While this was done against inferior competition to what Penn State will face, Jon Crispin feels his older brother will have an easier time doing what he wants to do because he’ll have better athletes to work with.

“I think that’s one of the things that people don’t understand is when you’re teaching the concepts that Joe’s teaching, it’s actually harder at the DIII level because they’re not really capable of grasping all those concepts,” he said. “They don’t really have the ability, and it’s not a knock. It’s just a reality. They don’t have the ability to get to everything that they’re really teaching.

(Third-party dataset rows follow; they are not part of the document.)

Lemma book_agrees_closed s d' sym pos sd tid e f :
  book_agrees s → active_positions s !! sym = Some pos → p_side pos = Some sd → p_trade_id pos = Some tid →
  paper_trades d' = alter f tid (paper_trades (tables s)) →
  paper_positions d' = delete (bot_id cfg, sym) (paper_positions (tables s)) →
  paper_executions d' = paper_executions (tables s) ++ [e] → pe_order_id e = order_seq (tables s) →
  trade_seq d' = trade_seq (tables s) → order_seq d' = order_seq (tables s) + 1 →
  (∀ t, pt_open_order_id (f t) = pt_open_order_id t) →
  book_agrees (set_positions (delete sym) (set_tables d' s)).
Proof.
  intros [Hb Ht] Hpos Hsd Htid T P X Q S O Hf.
  pose proof (Hb sym) as Hsym. rewrite Hpos in Hsym. destruct Hsym as [_ Hsym]. rewrite Hsd in Hsym.
  destruct Hsym as (q & ep & ef & fp & tid' & row & t & x & A).
  assert (tid' = tid) as -> by (pose proof (ag_tid _ _ _ _ _ _ _ _ _ _ _ _ A); congruence).
  pose proof (ag_trade _ _ _ _ _ _ _ _ _ _ _ _ A) as Htr.
  pose proof (ag_trade_sym _ _ _ _ _ _ _ _ _ _ _ _ A) as Hts.
  split; cbn.
  - intros sym'. destruct (decide (sym' = sym)) as [->|Hne].
    + rewrite lookup_delete_eq. cbn. by rewrite P, lookup_delete_eq.
    + rewrite lookup_delete_ne by done. eapply book_entry_frame; [done|apply Hb|..].
      * rewrite P, lookup_delete_ne by congruence. done.
      * intros id t' Hid Hs'. rewrite T, lookup_alter_ne; [done|]. intros <-. congruence.
      * eauto with scalper.
  - by eapply ids_below_alter.
Qed.

Lemma open_fields s sym pos sd :
  book_agrees s → active_positions s !! sym = Some pos → p_side pos = Some sd →
  open_entry (tables s) sym pos sd.
Proof. intros [Hb _] Hpos Hsd. specialize (Hb sym). rewrite Hpos in Hb. cbn in Hb. rewrite Hsd in Hb. tauto. Qed.

Lemma persist_close_agrees sym sd q px fee at_ oid xid corr :
  preserves book_agrees (persist_close cfg sym sd q px fee at_ oid xid corr).
Proof.
  intros s r s' Hs E. unfold persist_close in E. st_inv; try done.
  destruct (active_positions s !! sym) as [ex|] eqn:Hpos; [|by st_inv].
  destruct (p_side ex) as [psd|] eqn:Hsd; [|by st_inv].
  st_inv; try done; repeat match goal with
    | H : on_db _ _ = _ |- _ => apply on_db_inv in H as (d & H & ->)
    | H : subscript _ _ = Ok _ |- _ => apply subscript_ok_inv in H
    end; match goal with Ht : p_trade_id ex = Some ?t |- _ => rename t into tid; rename Ht into Htid end.
  - match goal with H : transaction _ _ = _ |- _ => apply transaction_ok in H;
      apply (close_body_ok _ (fun o => insert_paper_execution xid o tid (bot_id cfg) sym sd px q fee "close" at_))
        in H as (x' & pnl' & fees' & o & e & _ & _ & T & P & X & Q & S & O); [|apply insert_order_quiet | intros; apply insert_exec_appends] end.
    eapply book_agrees_ext; [..|eapply (book_agrees_closed s d sym ex psd tid); eauto].
    + destruct (_ && _); st_inv; done.
    + destruct (_ && _); st_inv; done.
  - eapply book_agrees_rollback; [|done|done].
    destruct (seq_grows_stmts (seqs (tables s))) as (H1 & _ & H3 & _).
    apply (close_body_seq _ (fun o => insert_paper_execution xid o tid (bot_id cfg) sym sd px q fee "close" at_)); auto.
Qed.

“So I think it’s something, you have more time with the guys now. Joe, on the DIII level, kids have to go to school. They have class. They might miss practice to go to class. They might not be able to do off-season workouts because they have a job just to be able to help pay for their school. So, if you start to consider what the DIII student-athletes have to do and how hard it is to actually get them to understand it, it’s difficult. So you really have to work with individuals. You have to get small groups, and he’s done that very well.”

Jon Crispin compared his brother’s offense to another sport.

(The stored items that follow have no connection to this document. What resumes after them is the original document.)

(** A partial target is taken once per path segment that touches it: the
    code checks [tp_hit] nowhere, so one replay candle through the target
    sells 1 three times out of a position of 2 and leaves a quantity of -1. *)
Lemma partial_target_refires_within_candle :
  let s := demo_run replay [op_replay [demo_candle 60 100 112 99 111]] (demo_open replay) in
  (active_positions s !! "BTCUSDT" ≫= p_qty) = Some ((-1) @ 0) ∧
  map (fun x => (pe_exec_type x, dcmp (pe_qty x) (1 @ 0))) (filter (fun x => pe_exec_type x = "tp") (paper_executions (tables s)))
    = [("tp", Eq); ("tp", Eq); ("tp", Eq)].
Proof. vm_compute. split; reflexivity. Qed.

(** The PnL a partial target booked is lost by a restart: stopping out the
    rest of the position books -0.6002 with an uninterrupted process and
    -10.3902 after a restart in between. *)
Lemma restart_forgets_partial_pnl :
  let s := demo_run live [op_candle (demo_candle 60 100 112 99 111)] (demo_open live) in
  let s' := (start_consuming (demo_cfg live) (Ok tt) (Ok tt) (set_uuids (uuids s) (initial_state (clock s) (tables s)))).2 in
  let stop_out := demo_run live [op_candle (demo_candle 120 100 101 89 89)] in
  let booked s := sum_paper_trades_realized_pnl "bot" (tables s) in
  booked (stop_out s) = dadd_exact (booked (stop_out s')) (97900 @ (-4)).
Proof. vm_compute. reflexivity. Qed.
End witnesses.
(** The first time of a list of closed rows. *)
Lemma first_time_take k (l : list (dec * option Z)) :
  (0 < k)%nat → Forall (fun r => is_Some r.2) l →
  fold_left (fun o r => match o with None => r.2 | Some _ => o end) (take k l) None =
  fold_left (fun o r => match o with None => r.2 | Some _ => o end) l None.
Proof.
  assert (∀ (l : list (dec * option Z)) t, fold_left (fun o r => match o with None => r.2 | Some _ => o end) l (Some t) = Some t) as Hs.
  { intros l'. induction l'; intros; cbn; auto. }
  intros Hk. destruct k; [lia|]. destruct 1 as [|[p c] l [t Ht]]; [done|]. cbn in *. subst c. by rewrite !Hs.
Qed.

(** Reading only [_compute_limit] rows gives the verdict, reason and expiry
    that reading every closed trade of the bot would give, for a configuration
    that loads and closed trades that carry their closing time. *)
Lemma cooldown_limit_suffices now r rows :
  risk_valid r = true → Forall (fun x => is_Some x.2) rows → compute_limit r ≠ 0 →
  let verdict rs := let '(n, last) := walk_streak rs in build_decision now r n last in
  cd_active (verdict (take (Z.to_nat (compute_limit r)) rows)) = cd_active (verdict rows) ∧
  cd_reason (verdict (take (Z.to_nat (compute_limit r)) rows)) = cd_reason (verdict rows) ∧
  cd_until (verdict (take (Z.to_nat (compute_limit r)) rows)) = cd_until (verdict rows).
Proof.
  intros Hv Ht Hl. unfold risk_valid in Hv. bool_simpl. cbv zeta. unfold walk_streak. rewrite !walk_streak_loop_spec, loss_prefix_take.
  assert (Forall (fun x => is_Some x.2) (loss_prefix rows)) as Hp.
  { clear -Ht. induction Ht as [|x rows Hx _ IH]; cbn; [constructor|]. destruct (is_loss x); constructor; done. }
  assert (0 < compute_limit r) as Hpos.
  { revert Hl. unfold compute_limit. destruct (0 <? cooldown_after_loss_minutes r) eqn:E1;
      destruct ((0 <? cooldown_after_streak_n_losses r) && _) eqn:E2; cbn; bool_simpl; lia. }
  rewrite first_time_take by (done || lia). set (last := fold_left _ _ _). rewrite length_take.
  unfold build_decision. destruct last as [t|]; [|done].
  assert ((0 <? cooldown_after_streak_n_losses r) && (0 <? cooldown_after_streak_n_losses_minutes r) = true →
          cooldown_after_streak_n_losses r <= compute_limit r) as Hle.
  { intros E. unfold compute_limit. rewrite E. destruct (0 <? cooldown_after_loss_minutes r); cbn; lia. }
  destruct ((0 <? cooldown_after_streak_n_losses r) && (0 <? cooldown_after_streak_n_losses_minutes r)) eqn:E; cbn [andb].
  - specialize (Hle eq_refl).
    replace (cooldown_after_streak_n_losses r <=? 0 + Z.of_nat (Z.to_nat (compute_limit r) `min` length (loss_prefix rows)))
      with (cooldown_after_streak_n_losses r <=? 0 + Z.of_nat (length (loss_prefix rows)))
      by (apply eq_true_iff_eq; rewrite !Z.leb_le; lia).
    cbv zeta. repeat match goal with |- context [if ?b then _ else _] => destruct b end; done.
  - cbv zeta. repeat match goal with |- context [if ?b then _ else _] => destruct b end; done.
Qed.

Lemma build_decision_active now r n t :
  cd_active (build_decision now r n (Some t)) =
  (0 <? cooldown_after_loss_minutes r) && (now <? t + cooldown_after_loss_minutes r * minute_us) ||
  (0 <? cooldown_after_streak_n_losses r) && (0 <? cooldown_after_streak_n_losses_minutes r) &&
  (cooldown_after_streak_n_losses r <=? n) && (now <? t + cooldown_after_streak_n_losses_minutes r * minute_us).
Proof.
  unfold build_decision. cbv zeta.
  destruct (0 <? cooldown_after_loss_minutes r), (now <? t + cooldown_after_loss_minutes r * minute_us),
    ((0 <? cooldown_after_streak_n_losses r) && (0 <? cooldown_after_streak_n_losses_minutes r) && _),
    (now <? t + cooldown_after_streak_n_losses_minutes r * minute_us); done.
Qed.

“I almost liken his offense to watching Golf,” he said, “when they don’t go to commercial, but they do that playing through. You can’t stop watching them. Like, it moves quickly, and at any moment, a big play can happen, and at any moment, a 12-0, 15-0, 20-0 run can happen. And I think that’s kind of what he’s created.”

Jon feels his brother’s scheme is a “professional-level offense geared toward college basketball,” and that style will help Penn State do something it isn’t known to do relative to other Power 6 programs; recruit NBA-caliber talent. 

“Style of play is your best recruiter,” he said. “You can recruit all you want. NIL is great, but your style of play is what gets players. And your style of play is what gets the players that you want to be able to play the style that you have.

“There’s going to be good players on that floor. They are going to love playing this way.”


When Joe Crispin played at Penn State, shooting was the name of his game. The charismatic guard finished his college career 14 points shy of 2,000, which is still good for fourth all-time at Penn State, and accomplished that due in large part to his 3-point shooting. He’s still fourth all-time at Penn State in made 3-pointers.

“His pride in Penn State is something else,” Crispin’s new boss, Rhoades, said at last Thursday’s introductory press conference. “He loves this place… Beyond that, Joe knows basketball. Him bleeding and sweating on this court adds to it.”

After Penn State, Joe spent a season in the NBA, playing with the Lakers and Suns, before spending the next decade in various leagues and countries.

Wherever he played, he could shoot. Right after introducing Crispin Thursday, Rhoades, who played at Lebanon Valley, acknowledge that he is no longer the best shooter on his coaching staff.

For Jon, the fact that Joe shot at such a high level and played such a loose style of basketball will convince recruits that he knows how to teach that style.

“People don’t know how much of a teacher he is,” Jon said. “He’s a great teacher of the game. Partially because he did it as a player. And if kids don’t believe that they want to play that way, all Joe has to do is send them tape of himself. And then they’ll say, ‘oh, got it. He did that in the NBA. He did it in high-level professional leagues overseas. They’ll buy it.”

Penn State is far from a basketball blue blood. But for Jon, the style of play that fans are going to start to see come November is something that would make it a better place for players to prepare themselves for than some schools with a richer basketball tradition.

“If you want to be a good pro, this is the type of style you want to play, he said. “If you want to be a good pro, that’s great. You can go to Kentucky or Duke. That’s really where you go if you want to be a lottery pick. But if you want to learn how to be a pro, you might want to go play for Penn State.”